Diese Buttermilch ist übrigens nicht das dick­flüssige, klumpige Ding, daß man früher tetrapack­weise im Supermarkt bekam, sondern ein dünn­flüssges, halb durchsichtiges bis opales­zierendes Produkt, das eher an reine Molke erinnert. In purer Form bekommt man die Buttermilch nicht nur als Erfrischungs­getränk, sondern sie wird auch oft zu den meals gereicht, wobei mir nicht klar ist, ob man sie trinken oder über den Reis schütten soll. Meist entscheide ich mich für ersteres, und das schmeckt sehr gut, besonders, wenn noch ein Curry­blatt oder ein bißchen Koriandergrün darin versteckt sind.

Coffee wallah (coffee vendor) cooling his drink in Madurai, Tamil Nadu (India)

Kaffeeverkäufer

Cow milking in Madurai, Tamil Nadu (India)

Hier kommt die Milch fúr den Kaffee her

Nach dem Es­sen trinkt man in Madurai, so wie über­haupt in ganz Süd­indien, am besten einen Kaffee.

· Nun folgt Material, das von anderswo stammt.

(** * dontbug: the engine core of [engine/base.go]

    A shallow embedding of the DBGp bridge's codec and execution control:
    [parseGdbStringResponse], [unquoteGdbStringResult], [parseCommand],
    [xGdbCmdValue], [continueExecution] and [constructDbgpPacket], with the
    parts of Go's [strings], [strconv], [unicode] and [unicode/utf8] packages
    they call; and, further down, the noisy wrappers [sendGdbCommandNoisy]
    and [makeNoisy] and the checks of the executables, [findExec],
    [getPathAndVersionLineOrFatal], [checkPhpExecutable], [CheckRRExecutable]
    and [CheckGdbExecutable], over a host and a library of versions that are
    given.

    A Go [string] is a sequence of bytes; it is modelled as a Rocq [string]
    (a list of 8-bit [ascii]).  Go's [int] is 64 bits wide; lengths and indices
    are bounded by the size of the string they measure, so they are kept in
    [nat], and integers that come from outside ([strconv.Atoi]) are in [Z]
    with the 64-bit range check written out. *)

From stdpp Require Import base gmap strings list.
From Stdlib Require Import ZArith Lia Ascii.
From Stdlib Require String.

(** ** Go values: errors, panics and the ways a call can end *)

(** The [error] values this file creates: [errors.New] and the [*NumError]
    of [strconv]. *)
Inductive error : Type :=
| errorString (s : string)
| NumError (Func Num : string).

(** What a panic carries.  The run-time panics are those of an index or a
    slice bound out of range and of a failed type assertion; [panicIf] and
    [panicWith] wrap their argument (the stack trace they add is left out). *)
Inductive panicValue : Type :=
| IndexOutOfRange
| SliceBoundsOutOfRange
| InterfaceConversion
| PanicIf (err : error)
| PanicWith (errStr : string).

(** A call returns, panics, ends the process ([log.Fatalf]) or blocks for
    ever on a channel nobody sends on. *)
Inductive outcome (A : Type) : Type :=
| Ret (a : A)
| Panic (v : panicValue)
| Fatal (err : error)
| Blocked.
Arguments Ret {A} a.
Arguments Panic {A} v.
Arguments Fatal {A} err.
Arguments Blocked {A}.

#[global] Instance outcome_bind : MBind outcome := λ A B f m,
  match m with
  | Ret a => f a
  | Panic v => Panic v
  | Fatal e => Fatal e
  | Blocked => Blocked
  end.
#[global] Instance outcome_ret : MRet outcome := λ A a, Ret a.

Definition panics {A} (o : outcome A) : Prop := ∃ v, o = Panic v.
Definition returns {A} (o : outcome A) : Prop := ∃ a, o = Ret a.

(** ** Bytes and strings *)

Definition byteZ (b : ascii) : Z := Z.of_N (N_of_ascii b).
Definition byteOf (n : Z) : ascii := ascii_of_N (Z.to_N (n mod 256)).

Definition quoteByte : ascii := "034"%char.
Definition backslashByte : ascii := "092"%char.
Definition nulByte : ascii := "000"%char.
Definition newlineByte : ascii := "010"%char.
Definition minusByte : ascii := "-"%char.
Definition plusByte : ascii := "+"%char.

Definition str1 (b : ascii) : string := String b EmptyString.

(** [len(s)] *)
Definition len (s : string) : nat := String.length s.

Fixpoint sdrop (n : nat) (s : string) : string :=
  match n, s with
  | S n', String _ s' => sdrop n' s'
  | _, _ => s
  end.

Fixpoint stake (n : nat) (s : string) : string :=
  match n, s with
  | S n', String b s' => String b (stake n' s')
  | _, _ => EmptyString
  end.

(** [s[i]]: an index out of range panics. *)
Definition byteAt (s : string) (i : nat) : outcome ascii :=
  match String.get i s with
  | Some b => Ret b
  | None => Panic IndexOutOfRange
  end.

(** [s[i:]] and [s[i:j]]: bounds out of range panic. *)
Definition sliceFrom (s : string) (i : nat) : outcome string :=
  if decide (i ≤ len s) then Ret (sdrop i s) else Panic SliceBoundsOutOfRange.

Definition slice (s : string) (i j : Z) : outcome string :=
  if decide (0 ≤ i ≤ j ∧ j ≤ Z.of_nat (len s))%Z
  then Ret (stake (Z.to_nat (j - i)) (sdrop (Z.to_nat i) s))
  else Panic SliceBoundsOutOfRange.

(** [a[i]] and [a[i:]] on a slice of strings. *)
Definition elemAt (a : list string) (i : nat) : outcome string :=
  match a !! i with
  | Some x => Ret x
  | None => Panic IndexOutOfRange
  end.

Definition elemsFrom (a : list string) (i : nat) : outcome (list string) :=
  if decide (i ≤ length a) then Ret (drop i a) else Panic SliceBoundsOutOfRange.

(** ** [strconv] *)
Module Strconv.

Definition maxInt : Z := 2 ^ 63 - 1.
Definition minInt : Z := - 2 ^ 63.

Definition digitByte (d : Z) : ascii := byteOf (48 + d).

Die Kaffee­zuberei­tung erfolgt überall nach dem­selben System: Kaffee­pulver, Milch und Zucker werden gemeinsam gekocht, danach ab­filtriert und ser­viert. In einer Eingangs­nische zum Minatchi-Amman-Tempel hat ein Coffee-Wallah seinen Stand, der aus dem Kaffee­verkauf ein ziem­liches Spektakel macht: Ziel­sicher gießt er den Kaffee aus großer Höhe in ein Glas, so daß er mit etwas Schaum und vor allem genau auf Trink­temperatur ab­gekühlt beim Kunden ankommt.

Nach so vielen Orten im Flachen zieht es mich für nächste Woche dann in die Nilgiri-Berge.

P.S.: Beim Stich­wort „Butter­milch“ hätte ich eigentlich auch über den Buttermilch­chili schreiben sollen; dieses Versehen wird in Tiru­chira­ppalli nachgeholt.